Fue a la cocina para comprobar si el asesino había sacado de allí los espetones metálicos. En uno de los cajones, junto con cucharones de cocina y varillas, encontró otros ocho. El asesino, por tanto, debía de haberse tomado su tiempo para buscar instrumentos criminales que le parecieran adecuados para sus fines.

Entonces regresó el conserje, que le tendió el termómetro con el brazo estirado. El hombre iba a desaparecer otra vez en ese mismo instante, pero Costa le pidió que lo ayudara a volver el cadáver hacia un lado.

En ese momento se presentó la teniente Navarro, completamente equipada con guantes y mascarilla. Costa la reconoció por sus grandes ojos castaños.

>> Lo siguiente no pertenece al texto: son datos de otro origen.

Lemma add_user_pattern_other_part (h : heap) self data globs p d sub rest f fd :
  _parse_user_pattern repr p = Ok (d, Some sub, rest) ->
  h !! self = Some (RepoKeyFilter data false globs) -> data !! d = Some f ->
  h !! f = Some (DatasetKeyFilter fd false) ->
  (size fd =? 0)%nat = false -> fd !! sub = None ->
  add_user_pattern repr self p h = (Raise (KeyError sub), h).
Proof.
  intros Hp Hs Hd Hf Hsize Hsub. unfold add_user_pattern.
  unfold bind, call, ret. rewrite Hp. cbv beta iota.
  rewrite (KeyFilterDict_get_there _ _ _ _ _ _ Hs Hd). cbv beta iota.
  rewrite (DatasetKeyFilter_bool _ _ _ Hf), Hsize. cbn [negb]. cbv beta iota.
  by rewrite (DatasetKeyFilter_getitem _ _ _ sub Hf), Hsub.
Qed.

Lemma add_user_pattern_same_part (h : heap) self data globs p d sub rest f fd c elems :
  _parse_user_pattern repr p = Ok (d, Some sub, Some rest) ->
  h !! self = Some (RepoKeyFilter data false globs) -> data !! d = Some f ->
  h !! f = Some (DatasetKeyFilter fd false) ->
  (size fd =? 0)%nat = false -> fd !! sub = Some c ->
  h !! c = Some (UserStringKeyFilter elems false) ->
  add_user_pattern repr self p h
  = (Ok tt, <[c := UserStringKeyFilter ({[rest]} ∪ elems) false]> h).
Proof.
  intros Hp Hs Hd Hf Hsize Hsub Hc. unfold add_user_pattern.
  unfold bind, call, ret. rewrite Hp. cbv beta iota.
  rewrite (KeyFilterDict_get_there _ _ _ _ _ _ Hs Hd). cbv beta iota.
  rewrite (DatasetKeyFilter_bool _ _ _ Hf), Hsize. cbn [negb]. cbv beta iota.
  rewrite (DatasetKeyFilter_getitem _ _ _ sub Hf), Hsub. cbv beta iota.
  unfold UserStringKeyFilter_add_rest. by rewrite (UserStringKeyFilter_add_eq _ _ _ _ Hc).
Qed.

Lemma RepoKeyFilter_bool (h : heap) self data globs :
  h !! self = Some (RepoKeyFilter data false globs) ->
  KeyFilterDict_bool self h = (Ok (negb (size data =? 0)%nat), h).
Proof.
  intros Hs. unfold KeyFilterDict_bool.
  by rewrite (bind_eq _ _ _ _ _ (deref_eq _ _ _ Hs)).
Qed.

Lemma RepoKeyFilter_getitem_there (h : heap) self data globs key child :
  h !! self = Some (RepoKeyFilter data false globs) -> data !! key = Some child ->
  KeyFilterDict_getitem self key h = (Ok child, h).
Proof.
  intros Hs Hk. unfold KeyFilterDict_getitem.
  rewrite (bind_eq _ _ _ _ _ (deref_eq _ _ _ Hs)). simpl. by rewrite Hk.
Qed.

Lemma UserStringKeyFilter_contains_eq (h : heap) self elems key :
  h !! self = Some (UserStringKeyFilter elems false) ->
  UserStringKeyFilter_contains self key h
  = (Ok (bool_decide (key_string key ∈ elems)), h).
Proof.
  intros Hs. unfold UserStringKeyFilter_contains.
  by rewrite (bind_eq _ _ _ _ _ (deref_eq _ _ _ Hs)).
Qed.

Lemma size_singleton_nonzero (k : string) (v : ref) :
  (size (<[k := v]> (∅ : gmap string ref)) =? 0)%nat = false.
Proof. by rewrite map_size_insert_None, map_size_empty by apply lookup_empty. Qed.

(** The objects of [with_new_part]. *)
Lemma with_new_part_lookup (h : heap) self data d sub rest :
  h !! self = Some (RepoKeyFilter data false []) ->
  let f := fresh (dom h) in
  let c := fresh (dom (<[f := DatasetKeyFilter ∅ false]> h)) in
  let h' := with_new_part h self data d sub rest in
  h' !! self = Some (RepoKeyFilter (<[d := f]> data) false [])
  /\ h' !! f = Some (DatasetKeyFilter (<[sub := c]> ∅) false)
  /\ h' !! c = Some (UserStringKeyFilter {[rest]} false).
Proof.
  intros Hs f c h'. subst h'. unfold with_new_part. fold f. fold c.
  set (h1 := <[f := DatasetKeyFilter ∅ false]> h).
  assert (Hf : h !! f = None) by apply fresh_lookup.
  assert (Hc : h1 !! c = None) by apply fresh_lookup.
  assert (Hfs : f <> self) by (intros ->; by rewrite Hs in Hf).
  assert (Hcf : c <> f) by (intros Heq; rewrite Heq in Hc; subst h1;
                            by rewrite lookup_insert_eq in Hc).
  assert (Hcs : c <> self).
  { intros Heq. rewrite Heq in Hc. subst h1.
    rewrite lookup_insert_ne in Hc by done. by rewrite Hs in Hc. }
  repeat split.
  - by rewrite lookup_insert_ne, lookup_insert_eq by done.
  - by rewrite !lookup_insert_ne, lookup_insert_eq by done.
  - by rewrite lookup_insert_eq.
Qed.
Lemma Array_sort_sorted l : StronglySorted key_le (Array_sort by_key l).
Proof.
  induction l as [|x l IH]; simpl; [constructor|]. by apply sort_insert_sorted.
Qed.

Lemma sort_insert_filter k x l :
  List.filter (λ a, key a =? k) (sort_insert by_key x l)
  = List.filter (λ a, key a =? k) (x :: l).
Proof.
  induction l as [|y l IH]; [done|]. simpl sort_insert.
  destruct (Z.ltb_spec 0 (key x - key y)); [|done].
  simpl in *. rewrite IH.
  destruct (Z.eqb_spec (key x) k), (Z.eqb_spec (key y) k); try done. lia.
Qed.

(** The sort is stable: the elements of one key keep their order. *)
Lemma Array_sort_stable k l :
  List.filter (λ a, key a =? k) (Array_sort by_key l) = List.filter (λ a, key a =? k) l.
Proof.
  induction l as [|x l IH]; [done|]. simpl Array_sort.
  rewrite sort_insert_filter. simpl. by rewrite IH.
Qed.

Lemma Array_sort_Permutation l : Array_sort by_key l ≡ₚ l.
Proof.
  induction l as [|x l IH]; [done|]. simpl. rewrite <- IH at 2.
  generalize (Array_sort by_key l). clear. intros l.
  induction l as [|y l IH]; [done|]. simpl.
  destruct (0 <? key x - key y); [|done]. rewrite IH. apply Permutation_swap.
Qed.

Lemma Array_sort_id l : StronglySorted key_le l → Array_sort by_key l = l.
Proof.
  induction 1 as [|x l Hl IH Hx]; [done|]. simpl. rewrite IH.
  destruct Hx as [|y l Hy _]; [done|]. simpl.
  destruct (Z.ltb_spec 0 (key x - key y)); [lia | done].
Qed.
End SortFacts.

(** ** Termination of the scans *)

Lemma SmartDashboard_while_exec_done re text_ :
  global re = true → (1 ≤ minlen (source re))%nat →
  ∀ fuel lastIndex links,
    (length text_ - lastIndex < fuel)%nat →
    ∃ links', SmartDashboard.while_exec fuel re text_ lastIndex links = Done links'.
Proof.
  intros Hg Hmin. induction fuel as [|fuel IH]; intros li links Hf; [lia|]. simpl.
  destruct (exec re text_ li) as [[mt|] li'] eqn:He; [|by eexists].
  pose proof (exec_advances _ _ _ _ _ Hg Hmin He). apply IH. lia.
Qed.

Lemma SmartDashboard_forEach_done text_ fuel :
  (length text_ < fuel)%nat →
  ∀ ps links, forallb regexp_ok ps = true →
    ∃ links', SmartDashboard.forEach_pattern fuel ps text_ links = Done links'.
Proof.
  intros Hf. induction ps as [|re ps IH]; intros links; simpl; [by eexists|].
  intros [[Hg Hmin%Nat.leb_le]%andb_prop Hps]%andb_prop.
  destruct (SmartDashboard_while_exec_done re text_ Hg Hmin fuel O links) as [links' ->]; [lia|].
  simpl. by apply IH.
Qed.

Lemma scanned_expressions_ok : forallb regexp_ok scanned_expressions = true.
Proof. vm_compute. reflexivity. Qed.

(** C9: [parseDownloadLinks] terminates on every text, in the utilities and
    in the dashboard: given more steps than the text has code units, each scan
    returns its links; and for every expression that the scans run, a match
    that [exec] returns is not empty and leaves [lastIndex] strictly after
    the [lastIndex] the call started from, within the text. *)
Theorem parseDownloadLinks_terminates (content : jsstring) (fuel : nat) :
  (length content < fuel)%nat →
  (∃ links, TemplateDownloadUtils.parseDownloadLinks_fuel fuel content = Done links) ∧
  (∃ links, SmartDashboard.parseDownloadLinks_fuel fuel content = Done links) ∧
  (∀ re lastIndex mt lastIndex',
     re ∈ scanned_expressions →
     exec re content lastIndex = (Some mt, lastIndex') →
     (m_index mt < m_end mt)%nat ∧ (lastIndex < lastIndex' ≤ length content)%nat).
Proof.
  intros Hf. split; [|split].
  - unfold parseDownloadLinks_fuel. rewrite (discoverLinks_first_seen _ _ Hf). by eexists.
  - apply SmartDashboard_forEach_done; [done|]. vm_compute. reflexivity.
  - intros re li mt li' Hre He.
    pose proof scanned_expressions_ok as Hok. rewrite forallb_forall in Hok.
    apply list_elem_of_In, Hok in Hre. apply andb_prop in Hre as [Hg Hmin%Nat.leb_le].
    split; [|by eapply exec_advances].
    destruct (exec_sound _ _ _ _ _ Hg He) as (_ & _ & ? & _). lia.
Qed.

Lemma parseDownloadLinks_terminates_witness :
  (length (js "[a](http://x) 📥: http://y") < 40)%nat ∧
  (∃ links, TemplateDownloadUtils.parseDownloadLinks_fuel 40
              (js "[a](http://x) 📥: http://y") = Done links) ∧
  (∃ links, SmartDashboard.parseDownloadLinks_fuel 40
              (js "[a](http://x) 📥: http://y") = Done links).
Proof.
  assert (length (js "[a](http://x) 📥: http://y") < 40)%nat as H by (vm_compute; lia).
  split; [exact H|].
  destruct (parseDownloadLinks_terminates (js "[a](http://x) 📥: http://y") 40 H)
    as (H1 & H2 & _).
  split; [exact H1 | exact H2].
Defined.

La saludó con una cabezada, despachó al conserje con un gesto de la mano y le pidió a ella que le insertara el termómetro al cadáver por el recto mientras él levantaba el cuerpo. Vio que la mujer sabía para qué servía esa medición. En realidad era cosa del forense determinar la hora de la muerte, pero el doctor Torres todavía no había llegado y Costa tampoco esperaba que se presentara enseguida, ya que por teléfono le había dado la impresión de que estaba en una celebración familiar y se había bebido ya una botella de tinto. Sólo lo había visto en otra ocasión con anterioridad: un hombre flaco que caminaba encorvado, con el pelo gris y casi siempre sin afeitar. Era insólitamente alto para la isla y debía de haberse acostumbrado enseguida a caminar inclinado para compensar la diferencia de altura con la media ibicenca. Era un hombre cultivado y, como cualquier profesor recluido en su mundo, a la menor ocasión se perdía recordando todo cuanto había leído. Sin embargo, Costa suponía que siempre leía con una copa de tinto al lado, y que por eso leía tanto.

Elena Navarro insertó el termómetro en el recto de la víctima.

– ¿Cómo has venido? -preguntó Costa mientras sostenía el cuerpo un poco en alto.

– En moto.

– ¿Te he despertado?

– No. Estaba en el garaje, acabando de arreglar la otra moto. -Consultó el termómetro-. Treinta y seis con ocho. El asesino nos lleva poco más de una hora de ventaja.

Costa fue a buscar al conserje y lo encontró ante la puerta del apartamento. Uno de los agentes uniformados lo había retenido. Costa le pidió que volviera a entrar para hacerle unas preguntas y le ofreció asiento en un sillón, pero le dijo que no tocara nada. El hombre se sentó muy cerca del borde. Costa vio que estaba temblando.